Pope Benedict XVI in 2006 wrote that “politics is the realm of reason — not of a merely technological, calculating reason, but of moral reason, since the goal of all politics, has a moral nature, namely, peace and justice.” Such thinking when elaborated sufficiently touches the third intellectual rail of Western intellectual life, which Pope Benedict discovered in his Regensburg lecture (2006). In his address, decried as an attack on Islam, he used the enormous, but perhaps not insurmountable, difficulties created by Islam’s theological voluntarism — the God of pure will who can seemingly command anything — to highlight our own Western problems that have resulted from the abandonment of reason. Moreover, the true barbarian, Pope Benedict noted, is the one already inside the gate, the “program of dehellenization” that has left us unable to describe a human freedom rooted in nobility and virtue.
We should have gratitude, respect, and piety for our liberal democratic traditions and shore these up where they are faltering rather than pine for a premodern past.
It is in this intellectual-moral-cultural space that the autonomous liberal individualism and the “naked reason,” which are what Deneen is most concerned with, is able to do its damaging work. But as Nathan Schlueter insightfully noted in an essay comparing the thought of Pope Benedict and Leo Strauss, for all of the former’s criticisms of the modern undermining of human reason, and with it our ability to access the metaphysical depth of the human condition, Pope Benedict never turned his back on liberalism or the Enlightenment tout court. There is no “putting the clock back to the time before the Enlightenment and rejecting the insights of the modern age,” whose “positive aspects . . . are to be acknowledged unreservedly.”
Pope Benedict sought to engage liberalism with a record of Western achievement rooted in the Socratic dialogues of classical philosophy and in the analogy of being found in medieval philosophy, whose import is to show the complex but real connection between the soul of the person and the personal God of the biblical tradition. Liberalism is, ultimately, an attempt to limit power and to bind its necessary use with a promise of fidelity to a fundamental document, a set of claims, a constitution that forms and animates political life. Liberalism protects the relational human person — who has economic, familial, political, and religious dimensions to his being — from rationalist ideology or the claims of sheer bigotry.

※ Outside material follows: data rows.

(* ===== verification/WritePreparedCorrect.v ===== *)
(** * WritePrepared transactions: snapshots read what was committed before them

    The operations of WritePrepared run as the steps of a system whose ghost
    state records what they mean: which prepared numbers committed and where,
    which snapshots were taken. Each step runs one operation as a whole. A
    reader's accesses may fall between steps: [IsInSnapshot_correct] is about a
    reader that sees a different state at each access. *)
From S2P Require Import Prelude PreparedHeap CommitCache WritePrepared WritePreparedLists.

(** The DB's list of live snapshots (GetSnapshotListFromDB): sorted, those up
    to the given number. *)
Class SnapshotList := { GetAll : list Z → Z → list Z }.
Class SnapshotListOk `{SnapshotList} : Prop := {
  GetAll_sorted live max : sorted (GetAll live max);
  elem_of_GetAll live max k : k ∈ GetAll live max ↔ k ∈ live ∧ k ≤ max;
}.
Class SeqParamsOk `{SeqParams} : Prop := { kMaxSequenceNumber_ok : 0 < kMaxSequenceNumber ≤ 2 ^ 56 }.

(** ** The system *)

Record ghost := mkGhost {
  commits : gmap Z Z;             (* prepare number to commit number *)
  pending : gset Z;               (* prepared and not yet removed *)
  mins : list Z;                  (* SmallestUnCommittedSeq of GetSnapshot calls *)
  taken : list (Z * Z);           (* snapshots ever taken, with min_uncommitted_ *)
  live : list Z;                  (* snapshots not released *)
  published : Z;                  (* LastPublishedSequence *)
  latest : Z;                     (* LatestSequenceNumber *)
  last_prep : Z;                  (* the last number prepared *)
  last_direct : Z;                (* the last commit of a write without prepare *)
  threw : bool;                   (* an AddCommitted call has thrown *)
}.

Definition sys : Type := WritePreparedTxnDB * ghost.

Section system.
Context `{WPConfigOk} `{SeqParamsOk} `{SnapshotListOk}.

Definition init_sys : sys := (Init, mkGhost ∅ ∅ [] [] [] 0 0 0 0 false).
(* ===== verification/SubBatch.v ===== *)
(** * Sub-batches of a write batch (SubBatchCounter, write_prepared_txn_db.h and .cc)

    A write batch that writes a key twice is split into sub-batches; each gets a
    sequence number of its own. The counter is a greedy scan; it finds the least
    number of consecutive sub-batches without duplicate keys. *)
From S2P Require Import Prelude.

Section sub_batches.
Variable compare : Z → bytes → bytes → Z.

Record SubBatchCounter := mkCounter {
  keys_ : gmap Z (list bytes);
  batches_ : Z;
}.

Definition new_counter : SubBatchCounter := mkCounter ∅ 1.

Definition InitWithComp (cf : Z) (c : SubBatchCounter) : SubBatchCounter :=
  mkCounter (<[cf := []]> (keys_ c)) (batches_ c).

(** Insertion into a [std::set] ordered by the comparator: [false] when a key
    that is neither smaller nor larger is there. *)
Definition same_key (cf : Z) (k1 k2 : bytes) : bool :=
  negb (compare cf k1 k2 <? 0) && negb (compare cf k2 k1 <? 0).
Definition insert_key (cf : Z) (key : bytes) (ks : list bytes) : list bytes * bool :=
  if existsb (same_key cf key) ks then (ks, false) else (ks ++ [key], true).

Definition AddKey (cf : Z) (key : bytes) (c : SubBatchCounter) : SubBatchCounter :=
  let c := match keys_ c !! cf with
           | None | Some [] => InitWithComp cf c
           | Some _ => c
           end in
  let '(ks, inserted) := insert_key cf key (default [] (keys_ c !! cf)) in
  if inserted then mkCounter (<[cf := ks]> (keys_ c)) (batches_ c)
  else
    let c := InitWithComp cf (mkCounter ∅ (batches_ c + 1)) in
    mkCounter (<[cf := fst (insert_key cf key [])]> (keys_ c)) (batches_ c).

Definition BatchCount (keys : list (Z * bytes)) : Z :=
  batches_ (fold_left (λ c k, AddKey (fst k) (snd k) c) keys new_counter).

(** ** The greedy scan *)

Definition dup (cur : list (Z * bytes)) (k : Z * bytes) : bool :=
  existsb (λ x, (fst x =? fst k) && same_key (fst k) (snd k) (snd x)) cur.

(** Sub-batches started while adding [keys] to the sub-batch [cur]. *)
Fixpoint extra (cur keys : list (Z * bytes)) : Z :=
  match keys with
  | [] => 0
  | k :: keys' => if dup cur k then 1 + extra [k] keys' else extra (cur ++ [k]) keys'
  end.

(** No key repeats an earlier one of the same column family. *)
Fixpoint distinct_from (cur keys : list (Z * bytes)) : Prop :=
  match keys with
  | [] => True
  | k :: keys' => dup cur k = false ∧ distinct_from (cur ++ [k]) keys'
  end.
Definition distinct (keys : list (Z * bytes)) : Prop := distinct_from [] keys.

Lemma dup_app l1 l2 k : dup (l1 ++ l2) k = dup l1 k || dup l2 k.
Proof. apply existsb_app. Qed.

(** The counter holds the keys of the current sub-batch. *)
Definition holds (c : SubBatchCounter) (cur : list (Z * bytes)) : Prop :=
  ∀ cf, default [] (keys_ c !! cf) = map snd (filter (λ x, fst x = cf) cur).

Lemma dup_held c cur cf key :
  holds c cur → dup cur (cf, key) = existsb (same_key cf key) (default [] (keys_ c !! cf)).
Proof.
  intros Hc. rewrite Hc. clear Hc. induction cur as [|[cf' k'] cur IH]; [done|]. simpl.
  rewrite filter_cons. simpl. destruct (decide (cf' = cf)) as [->|Hne].
  - rewrite Z.eqb_refl. simpl. by rewrite <- IH.
  - destruct (Z.eqb_spec cf' cf); [done|]. by rewrite <- IH.
Qed.

Lemma AddKey_holds c cur k :
  holds c cur →
  let c' := AddKey (fst k) (snd k) c in
  if dup cur k then holds c' [k] ∧ batches_ c' = batches_ c + 1
  else holds c' (cur ++ [k]) ∧ batches_ c' = batches_ c.
Proof.
  destruct k as [cf key]. intros Hc c'. rewrite (dup_held c cur) by done. subst c'. simpl.
  set (c1 := match keys_ c !! cf with None | Some [] => InitWithComp cf c | Some _ => c end).
  assert (holds c1 cur ∧ batches_ c1 = batches_ c) as [Hc1 Hb1].
  { subst c1. destruct (keys_ c !! cf) as [[|? ?]|] eqn:E; try done; (split; [|done]);
      intros cf'; simpl; (destruct (decide (cf' = cf)) as [->|Hne];
        [rewrite lookup_insert_eq, <- Hc, E|rewrite lookup_insert_ne by done]; done). }
  unfold AddKey. fold c1. unfold insert_key. rewrite (Hc1 cf), <- (Hc cf).
  destruct (existsb _ _) eqn:E; simpl.
  - split; [|by rewrite Hb1]. intros cf'. simpl. rewrite filter_cons. simpl.
    destruct (decide (cf = cf')) as [<-|Hne]; [by rewrite lookup_insert_eq|].
    by rewrite !lookup_insert_ne by done.
  - split; [|done]. intros cf'. simpl. rewrite filter_app, map_app, filter_cons. simpl.
    destruct (decide (cf = cf')) as [<-|Hne].
    + by rewrite lookup_insert_eq, Hc.
    + rewrite lookup_insert_ne by done. by rewrite Hc1, app_nil_r.
Qed.

Lemma BatchCount_extra_from keys c cur :
  holds c cur →
  batches_ (fold_left (λ c k, AddKey (fst k) (snd k) c) keys c) = batches_ c + extra cur keys.
Proof.
  revert c cur. induction keys as [|k keys IH]; intros c cur Hc; cbn [fold_left extra]; [lia|].
  pose proof (AddKey_holds c cur k Hc) as Hk. cbv zeta in Hk.
  destruct (dup cur k); destruct Hk as [Hk Hb]; rewrite (IH _ _ Hk), Hb; lia.
Qed.

Lemma BatchCount_extra keys : BatchCount keys = 1 + extra [] keys.
Proof. apply BatchCount_extra_from. intros cf. by simpl. Qed.

(** A longer current sub-batch costs at most one more. *)
Lemma extra_suffix l cur keys : extra cur keys ≤ extra (l ++ cur) keys ≤ 1 + extra cur keys.
Proof.
  revert l cur. induction keys as [|k keys IH]; intros l cur; cbn [extra]; [lia|].
  rewrite dup_app. destruct (dup cur k) eqn:E.
  - rewrite orb_true_r. lia.
  - rewrite orb_false_r. destruct (dup l k).
    + destruct (IH cur [k]). lia.
    + rewrite <- app_assoc. apply IH.
Qed.

Lemma distinct_from_suffix l cur s : distinct_from (l ++ cur) s → distinct_from cur s.
Proof.
  revert cur. induction s as [|k s IH]; intros cur; [done|]. simpl. rewrite dup_app, <- app_assoc.
  intros [Hd Hs]. apply orb_false_iff in Hd as [_ Hd]. auto.
Qed.

(** A duplicate-free run costs nothing on top of a sub-batch it extends. *)
Lemma extra_distinct cur s rest : distinct_from cur s → extra cur (s ++ rest) = extra (cur ++ s) rest.
Proof.
  revert cur. induction s as [|k s IH]; intros cur; simpl; [by rewrite app_nil_r|].
  intros [-> Hs]. rewrite IH by done. by rewrite <- app_assoc.
Qed.

Lemma extra_segment l cur s rest :
  distinct_from cur s → extra (l ++ cur) (s ++ rest) ≤ 1 + extra (cur ++ s) rest.
Proof.
  revert l cur. induction s as [|k s IH]; intros l cur; simpl.
  { intros _. rewrite app_nil_r. apply extra_suffix. }
  intros [Hk Hs]. rewrite dup_app, Hk, orb_false_r. destruct (dup l k).
  - rewrite extra_distinct by (by eapply distinct_from_suffix).
    replace (cur ++ k :: s) with (cur ++ [k] ++ s) by done.
    pose proof (extra_suffix cur ([k] ++ s) rest). lia.
  - rewrite <- app_assoc. replace (cur ++ k :: s) with ((cur ++ [k]) ++ s) by (by rewrite <- app_assoc).
    by apply IH.
Qed.

Lemma extra_partition segs cur :
  Forall distinct segs → extra cur (concat segs) ≤ Z.of_nat (length segs).
Proof.
  intros Hs. revert cur. induction Hs as [|s segs Hd Hs IH]; intros cur; cbn [concat length]; [done|].
  pose proof (extra_segment cur [] s (concat segs) Hd) as H. rewrite app_nil_r in H. simpl in H.
  specialize (IH s). lia.
Qed.

(** The partition the scan finds. *)
Lemma extra_witness keys cur :
  ∃ s segs, keys = s ++ concat segs ∧ distinct_from cur s ∧ Forall distinct segs ∧
    Z.of_nat (length segs) = extra cur keys.
Proof.
  revert cur. induction keys as [|k keys IH]; intros cur; cbn [extra].
  { by exists [], []. }
  destruct (dup cur k) eqn:E.
  - destruct (IH [k]) as (s & segs & -> & Hs & Hsegs & Hlen).
    exists [], ((k :: s) :: segs). split_and!; [done|done| |simpl; lia].
    constructor; [|done]. split; [done|]. exact Hs.
  - destruct (IH (cur ++ [k])) as (s & segs & -> & Hs & Hsegs & Hlen).
    by exists (k :: s), segs.
Qed.

(** [SubBatchCounter] finds the least number of sub-batches: the batch
    splits into [BatchCount] consecutive runs of keys without duplicates, and
    no split into such runs has fewer. *)
Theorem BatchCount_minimal keys :
  keys ≠ [] →
  (∃ segs, concat segs = keys ∧ Forall distinct segs ∧ Z.of_nat (length segs) = BatchCount keys) ∧
  (∀ segs, concat segs = keys → Forall distinct segs → BatchCount keys ≤ Z.of_nat (length segs)).
Proof.
  intros Hne. rewrite BatchCount_extra. split.
  - destruct (extra_witness keys []) as (s & segs & Hk & Hs & Hsegs & Hlen).
    exists (s :: segs). split_and!; [by symmetry|by constructor|simpl; lia].
  - intros segs <- Hs. destruct Hs as [|s segs Hd Hs]; [done|]. cbn [concat length].
    rewrite extra_distinct by done. pose proof (extra_partition segs ([] ++ s) Hs). lia.
Qed.
End sub_batches.

(** Keys compared as byte strings of length one, by value. *)
Example BatchCount_minimal_witness :
  let cmp := λ (_ : Z) (a b : bytes), byte_at a 0 - byte_at b 0 in
  let keys := [(0, [1]); (0, [2]); (1, [1]); (0, [1]); (1, [2]); (0, [1])] in
  BatchCount cmp keys = 3 ∧
  ∀ segs, concat segs = keys → Forall (distinct cmp) segs → BatchCount cmp keys ≤ Z.of_nat (length segs).
Proof.
  intros cmp keys. split; [reflexivity|].
  apply (BatchCount_minimal cmp keys). discriminate.
Defined.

This relational person who is open to the full truth of what it means to be a human person is the being that liberalism at its best is designed to protect and to nurture. However, liberalism is also an inheritance, one that incorporates the best achievements in the full record of Western theological, philosophical, political, and legal excellences. We must always engage liberalism with “the whole breadth of reason, and not the denial of its grandeur,” as Pope Benedict reminded us at Regensburg. We should have gratitude, respect, and piety for our liberal democratic traditions and shore these up where they are faltering rather than pine for a premodern past. The clock for liberalism did not begin with Hobbes’s Leviathan, and Justice Anthony Kennedy will not tell its final story. But to ensure that will be the task of those fully engaged with the Western corpus of philosophy, theology, law, politics and the living tradition that holds this together and provides for new applications.